Planned Parenthood of Greater New York is removing the name of Margaret Sanger, the founder of the nation's largest abortion provider, from its New York City clinic due to her "harmful connection to the eugenics movement," the group said Tuesday.
The announcement comes after more than 350 current and former staffers at the Manhattan clinic, as well as 800 donors, supporters and volunteers, called Sanger "a racist, white woman." An open letter on June 18 to Planned Parenthood of Greater New York, criticized the organization as "steeped in white supremacy," the Washington Times reports.
For decades, pro-life activists pointed out Sanger's racism, but in the wake of the Black Lives Matter movement, Planned Parenthood said it is addressing the problem.
“The removal of Margaret Sanger’s name from our building is both a necessary and overdue step to reckon with our legacy and acknowledge Planned Parenthood’s contributions to historical reproductive harm within communities of color,” Karen Seltzer, the chair of the New York affiliate’s board, said in a statement.
The New York clinic is now asking city leaders to remove Sanger's name from local streets as well, the New York Times reports.
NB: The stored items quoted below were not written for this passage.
(* ===== verification/Samples.v ===== *)
(** A concrete environment and state on which the theorems are evaluated. *)
From stdpp Require Import pretty.
From S2P Require Import Prelude PyStr PyDict Json JsonText Errors TokenBucket Models World.
Local Open Scope Z_scope.

Module Samples.
(** Floats in fixed-point notation. *)
Definition floats : PyFloat := {|
  float_repr := λ q, (if Qnum q <? 0 then "-" else "") +:+
    let n := Z.abs (Qnum q) * 1000000 / Zpos (Qden q) in
    str_of_Z (n / 1000000) +:+ "." +:+ drop_str 1 (str_of_Z (1000000 + n mod 1000000));
  float_text := λ s, match split_on "." s with
    | [a; b] => if all_digits a && all_digits b
        then Some (Qred (digits_val (a +:+ b) # Z.to_pos (10 ^ Z.of_nat (String.length b)))) else None
    | _ => None
    end |}.
Definition env : Env := {|
  clock := λ n, 1700000000000000 + 1000 * Z.of_nat n;
  monotonic := λ n, 5000000 + 1000 * Z.of_nat n;
  fresh := λ n, "id-" +:+ pretty n;
  urandom := λ n, 1 # 2;
  redis_clock := λ n, 1700000000000 + Z.of_nat n;
  redis_fault := λ _, None;
  float_conv := floats;
  pg_text := λ _, "pg";
  jwt_text := λ _, "jwt" |}.

#[global] Instance env_laws : @EnvLaws env.
Proof.
  split; simpl.
  - intros n. done.
  - intros n m E. apply (inj pretty). by apply (inj (String.append "id-")) in E.
Qed.

Definition no_rows : db :=
  Db ["acme"; "globex"; "feature-001-default"] [] [] [] [] [] [] [] [] [] [].
Definition start : world :=
  World true no_rows None true (Redis false ∅) [] None
    (Verifier "http://mock-issuer:8088" "collectmind-api" 300 60 None None 0)
    (Verifier "http://operator-issuer:8088" "collectmind-operator" 300 60 None None 0)
    [] [] [] [] 0 0 0 0 0.
End Samples.
(* ===== verification/PyVal.v ===== *)
(** Python conversions and subscripts on dynamically typed values: what the
    sources apply to the fields of a generated policy or a request body. *)
From Stdlib Require Import Qround.
From S2P Require Import Prelude PyStr PyDict Json JsonText PyTime Errors World.
Local Open Scope Z_scope.

(** [d[k]] on a dict. *)
Definition subscript (k : string) (j : json) : M json :=
  match j with
  | JObj o => match dget k o with Some v => mret v | None => raise (EKeyError k) end
  | _ => raise (ETypeError "object is not subscriptable with a str key")
  end.
(** [d.get(k)] and [d.get(k, default)]: only a dict has [get]. *)
Definition dict_get (k : string) (j : json) : M (option json) :=
  match j with
  | JObj o => mret (dget k o)
  | _ => raise (EAttributeError "object has no attribute 'get'")
  end.

(** Digits, single underscores between them allowed. *)
Fixpoint int_digits (acc : Z) (after_digit : bool) (s : string) : option Z :=
  match s with
  | EmptyString => if after_digit then Some acc else None
  | String c s' =>
      if is_digit c then int_digits (10 * acc + (Z.of_nat (code c) - 48)) true s'
      else if ascii_eqb c "_" && after_digit then int_digits acc false s' else None
  end.
Definition parse_int (s : string) : option Z :=
  match strip s with
  | String "-" s' => Z.opp <$> int_digits 0 false s'
  | String "+" s' => int_digits 0 false s'
  | s' => int_digits 0 false s'
  end.
(** Truncation toward zero. *)
Definition Qtrunc (q : Q) : Z := if Qle_bool 0 q then Qfloor q else Qceiling q.

(** [int(v)]. *)
Definition py_int (j : json) : M Z :=
  match j with
  | JInt z => mret z
  | JBool b => mret (if b then 1 else 0)
  | JFloat q => mret (Qtrunc q)
  | JStr s => match parse_int s with
              | Some z => mret z
              | None => raise (EValueError ("invalid literal for int() with base 10: '" +:+ s +:+ "'"))
              end
  | _ => raise (ETypeError "int() argument must be a string or a real number")
  end.
(** [float(v)]. *)
Definition py_float `{Env} (j : json) : M Q :=
  match j with
  | JInt z => mret (inject_Z z)
  | JBool b => mret (inject_Z (if b then 1 else 0))
  | JFloat q => mret q
  | JStr s => match float_text s with
              | Some q => mret q
              | None => raise (EValueError ("could not convert string to float: '" +:+ s +:+ "'"))
              end
  | _ => raise (ETypeError "float() argument must be a string or a real number")
  end.
(** [list(v)]: a list's items, a dict's keys, a string's characters. *)
Definition py_list (j : json) : M (list json) :=
  match j with
  | JArr l => mret l
  | JObj o => mret (JStr <$> dkeys o)
  | JStr s => mret ((λ c, JStr (String c "")) <$> String.list_ascii_of_string s)
  | _ => raise (ETypeError "object is not iterable")
  end.
(** A TEXT parameter that must be present. *)
Definition text_arg (column : string) (j : json) : M string :=
  match j with
  | JStr s => mret s
  | JNull => raise (EPg (NotNullViolation column))
  | _ => raise (EPg (DataError column))
  end.
(** A TEXT[] parameter: a list of strings, [None] items being SQL NULLs. *)
Fixpoint text_items (l : list json) : option (list (option string)) :=
  match l with
  | [] => Some []
  | JStr s :: l' => cons (Some s) <$> text_items l'
  | JNull :: l' => cons None <$> text_items l'
  | _ => None
  end.
Definition text_array (j : json) : M (list (option string)) :=
  match j with
  | JArr l => match text_items l with Some xs => mret xs | None => raise (EPg (DataError "text[]")) end
  | _ => raise (EPg (DataError "text[]"))
  end.

(** * Rounding half to even *)
Definition round_half_even (q : Q) : Z :=
  let n := Qnum q in let d := Zpos (Qden q) in
  let f := n / d in
  let r := 2 * (n mod d) in
  if r <? d then f else if d <? r then f + 1 else if Z.even f then f else f + 1.
(** [timedelta(seconds=q)] in microseconds. *)
Definition timedelta_us (seconds : Q) : Z := round_half_even (seconds * inject_Z 1000000).
(** [round(q, 3)]. *)
Definition py_round3 (q : Q) : Q := Qred (round_half_even (q * inject_Z 1000) # 1000).
(** [datetime + timedelta], out of range being an OverflowError. *)
Definition datetime_add (t d : Z) : M Z :=
  if representable (t + d) then mret (t + d) else raise (EOther "date value out of range").

(** * Facts *)
Lemma subscript_ok k j v w w' : subscript k j w = (Ok v, w') → w' = w ∧ jget k j = Some v.
Proof.
  unfold subscript. destruct j as [ | | | | | |o]; [done..|]. rewrite jget_obj.
  destruct (dget k o); run_prog; intros; by simplify_eq.
Qed.
Lemma dict_get_ok k j v w w' : dict_get k j w = (Ok v, w') → w' = w ∧ jget k j = v.
Proof. unfold dict_get. destruct j; run_prog; intros; try done; by simplify_eq. Qed.
Lemma text_arg_ok k j s w w' : text_arg k j w = (Ok s, w') → w' = w ∧ j = JStr s.
Proof. unfold text_arg. destruct j; run_prog; intros; by simplify_eq. Qed.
It will now be called the Manhattan Health Center.
Planned Parenthood Federation of America, the national organization, said it supported the New York chapter's decision.
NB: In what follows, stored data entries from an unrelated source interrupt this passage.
(* ===== verification/TenantConfig.v ===== *)
(** [registry/tenant_config.py] and [ratelimit/config_cache.py]: the per-tenant
    rate-limit configuration, its TTL cache, and the listener that invalidates
    it. *)
From S2P Require Import Prelude PyStr PyDict Json JsonText PyTime Errors Models World Samples Database Isolation.
Local Open Scope Z_scope.

(** * Defaults *)
Definition DEFAULT_INBOUND : RateLimitBucket := {| sustained_rps := 2000; burst_capacity := 4000 |}.
Definition DEFAULT_QUERY : RateLimitBucket := {| sustained_rps := 200; burst_capacity := 400 |}.
Definition default_config (tenant_id : string) : TenantConfig :=
  {| tc_tenant_id := tenant_id; tc_inbound := DEFAULT_INBOUND; tc_query := DEFAULT_QUERY;
     tc_source := "default"; tc_updated_at := None |}.

(** * [_TTLCache] *)
Notation cache := (list (string * (Z * TenantConfig))).
Definition TTL : Z := 5000000.
Definition CAPACITY : nat := 1024.

(** [min(self._data, key=lambda k: self._data[k][0])]: the first key of least
    expiry. *)
Fixpoint oldest_key (best : string * Z) (d : cache) : string :=
  match d with
  | [] => best.1
  | (k, (x, _)) :: d' => oldest_key (if x <? best.2 then (k, x) else best) d'
  end.
Definition evict (d : cache) : cache :=
  match d with
  | [] => []
  | (k, (x, _)) :: d' => dpop (oldest_key (k, x) d') d
  end.
Definition make_room (d : cache) : cache :=
  if (CAPACITY <=? length d)%nat then evict d else d.

Section Cache.
Context `{Env}.

(** [_TTLCache.get]. *)
Definition cache_get (tenant_id : string) : M (option TenantConfig) :=
  d ← gets w_cfg_cache;
  match dget tenant_id d with
  | None => mret None
  | Some (expires_at, value) =>
      t ← now_mono;
      if expires_at <? t then modify (upd_cfg_cache (dpop tenant_id));; mret None
      else mret (Some value)
  end.
(** [_TTLCache.put]. *)
Definition cache_put (tenant_id : string) (config : TenantConfig) : M unit :=
  modify (upd_cfg_cache make_room);;
  t ← now_mono;
  modify (upd_cfg_cache (dset tenant_id (t + TTL, config))).
(** [_TTLCache.invalidate], and [TenantConfigRepository.invalidate]. *)
Definition invalidate (tenant_id : string) : M unit := modify (upd_cfg_cache (dpop tenant_id)).

Definition config_of_row (r : config_row) : TenantConfig :=
  {| tc_tenant_id := cf_tenant_id r;
     tc_inbound := {| sustained_rps := cf_inbound_sustained_rps r;
                      burst_capacity := cf_inbound_burst_capacity r |};
     tc_query := {| sustained_rps := cf_query_sustained_rps r;
                    burst_capacity := cf_query_burst_capacity r |};
     tc_source := "override";
     tc_updated_at := Some (isoformat (cf_updated_at r)) |}.

(** [TenantConfigRepository.get_for_tenant], as one step: the source can be suspended
    between the SELECT and the [put], where a notification for the tenant would be lost on
    the entry about to be cached. *)
Definition get_for_tenant (tenant_id : string) : M TenantConfig :=
  cached ← cache_get tenant_id;
  match cached with
  | Some c => mret c
  | None =>
      rows ← acquire tenant_id (λ c,
        select c db_tenant_config (λ r, str_eqb (cf_tenant_id r) tenant_id));
      let config := match rows with
                    | [] => default_config tenant_id
                    | r :: _ => config_of_row r
                    end in
      cache_put tenant_id config;;
      mret config
  end.

(** [TenantConfigCacheConsumer._on_notify]. *)
Definition on_notify (payload : string) : M unit :=
  if nonempty payload then invalidate payload else mret tt.
End Cache.

(** * The effective configuration, read straight from the table *)
Definition effective (tenant_id : string) (d : db) : TenantConfig :=
  match List.filter (λ r, rls_visible (Conn TenantRole (Some tenant_id) None) (cf_tenant_id r) &&
                          str_eqb (cf_tenant_id r) tenant_id) (db_tenant_config d) with
  | [] => default_config tenant_id
  | r :: _ => config_of_row r
  end.

Lemma effective_tenant t d : tc_tenant_id (effective t d) = t.
Proof.
  unfold effective. destruct (List.filter _ _) as [|r rs] eqn:E; [done|].
  assert (r ∈ r :: rs) as Hin by left. rewrite <- E in Hin.
  apply list_elem_of_In, filter_In in Hin as [_ Hp].
  apply andb_true_iff in Hp as [_ Hp]. by apply str_eqb_eq in Hp.
Qed.

(** * The cache invariant *)
Definition cache_ok (w : world) : Prop :=
  NoDup (dkeys (w_cfg_cache w)) ∧ (length (w_cfg_cache w) ≤ CAPACITY)%nat ∧
  ∀ t x c, (t, (x, c)) ∈ w_cfg_cache w → tc_tenant_id c = t.

Lemma oldest_key_in b (d : cache) : oldest_key b d = b.1 ∨ oldest_key b d ∈ dkeys d.
Proof.
  revert b. induction d as [|[k [x c]] d IH]; intros b; simpl; [by left|].
  destruct (IH (if x <? b.2 then (k, x) else b)) as [->|Hin]; [|right; by right].
  destruct (x <? b.2); [right; by left | by left].
Qed.

Lemma dmem_in {V} k (d : list (string * V)) : k ∈ dkeys d → dmem k d = true.
Proof.
  intros Hin. unfold dmem. apply bool_decide_eq_true. apply not_eq_None_Some.
  intros E. by apply dget_None in E.
Qed.

Lemma evict_length (d : cache) : d ≠ [] → S (length (evict d)) = length d.
Proof.
  destruct d as [|[k [x c]] d]; [done|]. intros _. unfold evict. apply length_dpop, dmem_in.
  destruct (oldest_key_in (k, x) d) as [->|Hin]; [by left | by right].
Qed.

Lemma make_room_length (d : cache) : (length d ≤ CAPACITY)%nat → (length (make_room d) < CAPACITY)%nat.
Proof.
  intros Hl. unfold make_room. destruct (Nat.leb_spec CAPACITY (length d)); [|done].
  assert (d ≠ []) as Hne by (intros ->; simpl in *; unfold CAPACITY in *; lia).
  pose proof (evict_length d Hne). lia.
Qed.

Lemma make_room_NoDup (d : cache) : NoDup (dkeys d) → NoDup (dkeys (make_room d)).
Proof.
  intros Hn. unfold make_room, evict. destruct (_ <=? _)%nat; [|done].
  destruct d as [|[k [x c]] d]; [done|]. by apply NoDup_dpop.
Qed.

Lemma make_room_elem (d : cache) y : y ∈ make_room d → y ∈ d.
Proof.
  unfold make_room, evict. destruct (_ <=? _)%nat; [|done].
  destruct d as [|[k [x c]] d]; [done|]. apply dpop_subseteq.
Qed.

Lemma length_dpop_le {V} k (d : list (string * V)) : (length (dpop k d) ≤ length d)%nat.
Proof. induction d as [|[k' v] d IH]; simpl; [lia|]. destruct (str_eqb k k'); simpl; lia. Qed.

(** What one lookup does: a live entry is served; otherwise the table is read
    and the entry replaced. *)
Lemma get_for_tenant_cases `{Env} t w :
  (∃ x c, dget t (w_cfg_cache w) = Some (x, c) ∧ monotonic (w_mono_n w) ≤ x ∧
     get_for_tenant t w = (Ok c, upd_mono_n S w)) ∨
  (∃ n d w', get_for_tenant t w = (Ok (effective t (w_db w)), w') ∧
     (d = w_cfg_cache w ∨ d = dpop t (w_cfg_cache w)) ∧ w_db w' = w_db w ∧
     w_mono_n w' = S n ∧ (w_mono_n w ≤ n)%nat ∧
     w_cfg_cache w' = dset t (monotonic n + TTL, effective t (w_db w)) (make_room d)) ∨
  (∃ e w', get_for_tenant t w = (Raise e, w') ∧ w_db w' = w_db w ∧ w_pool w = false ∧
     (w_cfg_cache w' = w_cfg_cache w ∨ w_cfg_cache w' = dpop t (w_cfg_cache w))).
Proof.
  unfold get_for_tenant, cache_get, gets, now_mono, modify. unfold mbind, prog_bind, mret, prog_ret.
  simpl. destruct (dget t (w_cfg_cache w)) as [[x c]|] eqn:E; simpl.
  - destruct (Z.ltb_spec x (monotonic (w_mono_n w))) as [Hx|Hx]; simpl.
    + unfold acquire, gets, mbind, prog_bind. simpl. destruct (w_pool w) eqn:Ep; simpl.
      * right; left. eexists (S (w_mono_n w)), (dpop t (w_cfg_cache w)), _.
        split; [reflexivity|]. by split_and!; [right|..|lia|].
      * right; right. eexists _, _. split; [reflexivity|]. by split_and!; [..|right].
    + left. by exists x, c.
  - unfold acquire, gets, mbind, prog_bind. simpl. destruct (w_pool w) eqn:Ep; simpl.
    + right; left. eexists (w_mono_n w), (w_cfg_cache w), _.
      split; [reflexivity|]. by split_and!; [left|..|lia|].
    + right; right. eexists _, _. split; [reflexivity|]. by split_and!; [..|left].
Qed.

Lemma cache_put_ok t x c (d : cache) :
  NoDup (dkeys d) → (length d ≤ CAPACITY)%nat →
  (∀ t' x' c', (t', (x', c')) ∈ d → tc_tenant_id c' = t') → tc_tenant_id c = t →
  NoDup (dkeys (dset t (x, c) (make_room d))) ∧
  (length (dset t (x, c) (make_room d)) ≤ CAPACITY)%nat ∧
  ∀ t' x' c', (t', (x', c')) ∈ dset t (x, c) (make_room d) → tc_tenant_id c' = t'.
Proof.
  intros Hn Hl He Hc. split_and!.
  - by apply NoDup_dset, make_room_NoDup.
  - rewrite length_dset. pose proof (make_room_length d Hl). destruct (dmem _ _); lia.
  - intros t' x' c' [[= -> -> ->]|Hin]%dset_elem_of; [done|].
    by eapply He, make_room_elem.
Qed.

Lemma cache_pop_ok t (d : cache) :
  NoDup (dkeys d) → (length d ≤ CAPACITY)%nat →
  (∀ t' x' c', (t', (x', c')) ∈ d → tc_tenant_id c' = t') →
  NoDup (dkeys (dpop t d)) ∧ (length (dpop t d) ≤ CAPACITY)%nat ∧
  ∀ t' x' c', (t', (x', c')) ∈ dpop t d → tc_tenant_id c' = t'.
Proof.
  intros Hn Hl He. split_and!; [by apply NoDup_dpop| |].
  - pose proof (length_dpop_le t d). lia.
  - intros t' x' c' Hin%dpop_subseteq. by eapply He.
Qed.

(** The configuration cache stays well formed under lookups and
    invalidations: one entry per tenant, never more than 1024 entries, and the
    configuration under a key is that tenant's, so a lookup returns the caller's
    own configuration. *)
Theorem config_cache_invariant `{Env} (t : string) :
  keeps cache_ok (get_for_tenant t) ∧ keeps cache_ok (on_notify t) ∧
  ∀ w c w', cache_ok w → get_for_tenant t w = (Ok c, w') → tc_tenant_id c = t.
Proof.
  split_and!.
  - intros w (Hn & Hl & He). unfold cache_ok. destruct (get_for_tenant_cases t w)
      as [(x & c & _ & _ & ->)|[(n & d & w' & -> & Hd & _ & _ & _ & Hc)|(e & w' & -> & _ & _ & Hc)]]; simpl.
    + done.
    + rewrite Hc. apply cache_put_ok; [..|apply effective_tenant]; destruct Hd as [-> | ->];
        try done; by apply cache_pop_ok.
    + simpl. destruct Hc as [-> | ->]; [done | by apply cache_pop_ok].
  - intros w (Hn & Hl & He). unfold on_notify. destruct (nonempty t); [|done].
    by apply cache_pop_ok.
  - intros w c w' (_ & _ & He) E. destruct (get_for_tenant_cases t w)
      as [(x & c' & Hg & _ & E')|[(n & d & w1 & E' & _)|(e & w1 & E' & _)]];
      rewrite E' in E; simplify_eq; [|apply effective_tenant].
    by eapply He, dget_elem_of.
Qed.

Lemma config_cache_invariant_witness :
  cache_ok (get_for_tenant (H := Samples.env) "acme" Samples.start).2 ∧
  ∃ c w', get_for_tenant (H := Samples.env) "acme" Samples.start = (Ok c, w') ∧
          tc_tenant_id c = "acme".
Proof.
  assert (cache_ok Samples.start) as Hok.
  { split_and!; simpl; [constructor | lia | intros ??? Hin; by apply not_elem_of_nil in Hin]. }
  destruct (config_cache_invariant (H := Samples.env) "acme") as (Hk & _ & Ht).
  split; [by apply Hk|]. eexists _, _. split; [vm_compute; reflexivity|].
  eapply Ht; [exact Hok|]. vm_compute. reflexivity.
Defined.

(** * Bounded staleness *)
(** Runs of lookups, invalidations and changes other processes make to the
    tables.  The history keeps, for each lookup that read the table, the
    reading of the monotonic clock it took and the tables it saw. *)
Inductive reach `{Env} : world → list (nat * db) → Prop :=
| reach_start w : w_cfg_cache w = [] → reach w []
| reach_get w h t r w' : reach w h → get_for_tenant t w = (r, w') →
    reach w' ((Nat.pred (w_mono_n w'), w_db w) :: h)
| reach_notify w h t : reach w h → reach (on_notify t w).2 h
| reach_tables w h f : reach w h → reach (upd_db f w) h.

Lemma reach_entries `{Env} w h : reach w h →
  ∀ t x c, (t, (x, c)) ∈ w_cfg_cache w →
  ∃ n d, (n, d) ∈ h ∧ c = effective t d ∧ x = monotonic n + TTL.
Proof.
  induction 1 as [w E|w h t r w' Hr IH E|w h t Hr IH|w h f Hr IH]; intros t' x' c' Hin.
  - rewrite E in Hin. by apply not_elem_of_nil in Hin.
  - assert (∀ t' x c, (t', (x, c)) ∈ w_cfg_cache w →
      ∃ n d, (n, d) ∈ (Nat.pred (w_mono_n w'), w_db w) :: h ∧ c = effective t' d ∧
             x = monotonic n + TTL) as IH'.
    { intros t1 x1 c1 Hin1. destruct (IH _ _ _ Hin1) as (n & d & ? & ? & ?). exists n, d.
      split; [by right | done]. }
    destruct (get_for_tenant_cases t w)
      as [(x & c & _ & _ & E')|[(n & d & w1 & E' & Hd & _ & Hm & _ & Hc)|(e & w1 & E' & _ & _ & Hc)]];
      rewrite E' in E; simplify_eq; [by eapply IH'| |].
    + rewrite Hc in Hin. apply dset_elem_of in Hin as [[= -> -> ->]|Hin].
      * exists n, (w_db w). rewrite Hm. simpl. split; [by left | done].
      * apply make_room_elem in Hin. destruct Hd as [-> | ->]; [|apply dpop_subseteq in Hin];
          by eapply IH'.
    + destruct Hc as [Hc|Hc]; rewrite Hc in Hin; [|apply dpop_subseteq in Hin]; by eapply IH'.
  - unfold on_notify in Hin. destruct (nonempty t); simpl in Hin; [apply dpop_subseteq in Hin|];
      by eapply IH.
  - by eapply IH.
Qed.

(** C20. A looked-up configuration is the tenant's effective one (override row or
    defaults) in the current tables, or in the tables an earlier lookup read at
    most five seconds before on the monotonic clock. *)
Theorem config_bounded_staleness `{Env} (w w' : world) (h : list (nat * db)) (t : string)
    (c : TenantConfig) :
  reach w h → get_for_tenant t w = (Ok c, w') →
  c = effective t (w_db w) ∨
  ∃ n d, (n, d) ∈ h ∧ c = effective t d ∧
         monotonic (w_mono_n w) - monotonic n ≤ 5000000.
Proof.
  intros Hr E. destruct (get_for_tenant_cases t w)
    as [(x & c' & Hg & Hx & E')|[(n & d & w1 & E' & _)|(e & w1 & E' & _)]];
    rewrite E' in E; simplify_eq; [|by left].
  right. destruct (reach_entries w h Hr t x c) as (n & d & Hin & Hc & ->).
  { by apply dget_elem_of. }
  exists n, d. unfold TTL in Hx. split_and!; [done..|lia].
Qed.

Lemma config_bounded_staleness_witness :
  let w1 := (get_for_tenant (H := Samples.env) "acme" Samples.start).2 in
  ∃ c w', get_for_tenant (H := Samples.env) "acme" w1 = (Ok c, w') ∧
    (c = effective "acme" (w_db w1) ∨
     ∃ n d, (n, d) ∈ [(0%nat, w_db Samples.start)] ∧ c = effective "acme" d ∧
            @monotonic Samples.env (w_mono_n w1) - @monotonic Samples.env n ≤ 5000000).
Proof.
  intros w1. eexists _, _. split; [vm_compute; reflexivity|].
  eapply (config_bounded_staleness (H := Samples.env) w1 _ _ "acme").
  - apply (reach_get (H := Samples.env) Samples.start [] "acme"
      (get_for_tenant (H := Samples.env) "acme" Samples.start).1).
    + by apply reach_start.
    + vm_compute. reflexivity.
  - vm_compute. reflexivity.
Defined.

(** A configuration change is visible at once after its notification: the
    first lookup after [on_notify] reads the table. *)
Theorem config_fresh_after_notify `{Env} (t : string) (w : world) :
  nonempty t = true → NoDup (dkeys (w_cfg_cache w)) → w_pool w = true →
  ∃ w', get_for_tenant t (on_notify t w).2 = (Ok (effective t (w_db w)), w').
Proof.
  intros Ht Hn Hp. unfold on_notify. rewrite Ht. simpl. destruct (get_for_tenant_cases t
    (upd_cfg_cache (dpop t) w)) as [(x & c & Hg & _)|[(n & d & w1 & E & _)|(e & w1 & _ & _ & Hf & _)]].
  - simpl in Hg. by rewrite dget_dpop_eq in Hg.
  - by exists w1.
  - simpl in Hf. congruence.
Qed.

Lemma config_fresh_after_notify_witness :
  ∃ w', get_for_tenant (H := Samples.env) "acme" (on_notify "acme" Samples.start).2
        = (Ok (effective "acme" (w_db Samples.start)), w').
Proof.
  apply (config_fresh_after_notify (H := Samples.env) "acme" Samples.start);
    [reflexivity | constructor | reflexivity].
Defined.

(** A lookup touches the cache, the monotonic clock and nothing else. *)
Lemma get_for_tenant_outside `{Env} {B} (f : world → B) t :
  (∀ g w, f (upd_cfg_cache g w) = f w) → (∀ g w, f (upd_mono_n g w) = f w) →
  stable f (get_for_tenant t).
Proof.
  intros Hc Hm. unfold get_for_tenant, cache_get, cache_put, now_mono.
  repeat first [apply stable_modify; intros; first [apply Hc | apply Hm] | read_step].
Qed.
“Planned Parenthood, like many other organizations that have existed for a century or more, is reckoning with our history, and working to address historical inequities to better serve patients and our mission,” Melanie Roussell Newman, a spokeswoman for the group, said in the statement.
The New York clinic's president and CEO, Laura McQuade stepped down June 23 after the open letter accused her of abusive behavior and unfair treatment of Black staff members.
The national organization has defended Sanger in the past, claiming she was well-intentioned in her outreach to Black communities.
Sanger launched the Negro Project, in 1939, which was aimed at "helping Negroes to control their birthrate," while advocating for a federal "population bureau" to police reproduction. She worked with Black leaders like W.E.B DuBois and Mary McLeod Bethune, but also addressed the women’s auxiliary of the Ku Klux Klan in 1926. Planned Parenthood stated it strongly disagrees with Sanger’s decision to speak to an organization that spreads hatred. The national Planned Parenthood group also criticized Sanger's support for policies to sterilize people with disabilities that could not be treated, and for “placing so-called illiterates, paupers, unemployables, criminals, prostitutes and dope fiends on farms and in open spaces as long as necessary for the strengthening and development of moral conduct,” the group said in a 2016 fact sheet.
Rev. Dean Nelson, the executive director of Human Coalition Action and an African American minister, told Fox News in a statement that the decision is “long overdue” and said more action is needed.
“You cannot acknowledge the racist person and history without admitting to the racist vision that has resulted in nearly 80 percent of Planned Parenthood’s surgical abortion facilities being located within walking distance of Black neighborhoods,” Nelson said.
“This is the fulfillment of Margaret Sanger’s vision. It is unconscionable that the taxes of Americans go to an organization with racist founding and mission. There’s no redeeming Planned Parenthood’s tainted origins and current-day racist practices, and I call on Congress to follow Planned Parenthood of Greater New York’s lead and fully defund Planned Parenthood.”
The decision also comes as the anti-abortion Students for Life of America organization is launching an "S.O.S. Strike Out Sanger" campaign Tuesday calling for the removal of Sanger's statues and symbols wherever they are.
“Margaret Sanger’s racist legacy continues to be at work in America, as seen in Planned Parenthood’s business model,” Students for Life of America’s President Kristan Hawkins said in a statement to Fox News. “But whether in the Smithsonian, Manhattan, or the Old South Meeting House on the Freedom Trail, Margaret Sanger’s tributes need to be taken down and stored away because her desire to ensure that black babies would not be born doesn’t deserve honor.”
SBA List President Marjorie Dannenfelser took it a step further, calling on Planned Parenthood to "immediately publish its historical abortion data by race given indications they have skewed the placement of abortion facilities and actively target minority communities," and "drop its fierce opposition to anti-discrimination laws that protect unborn children from being selected for abortion due to their race, sex, or disability."
Dannenfelser added, "We further call on Speaker Nancy Pelosi and Hillary Clinton to disavow and return their Planned Parenthood Margaret Sanger awards immediately."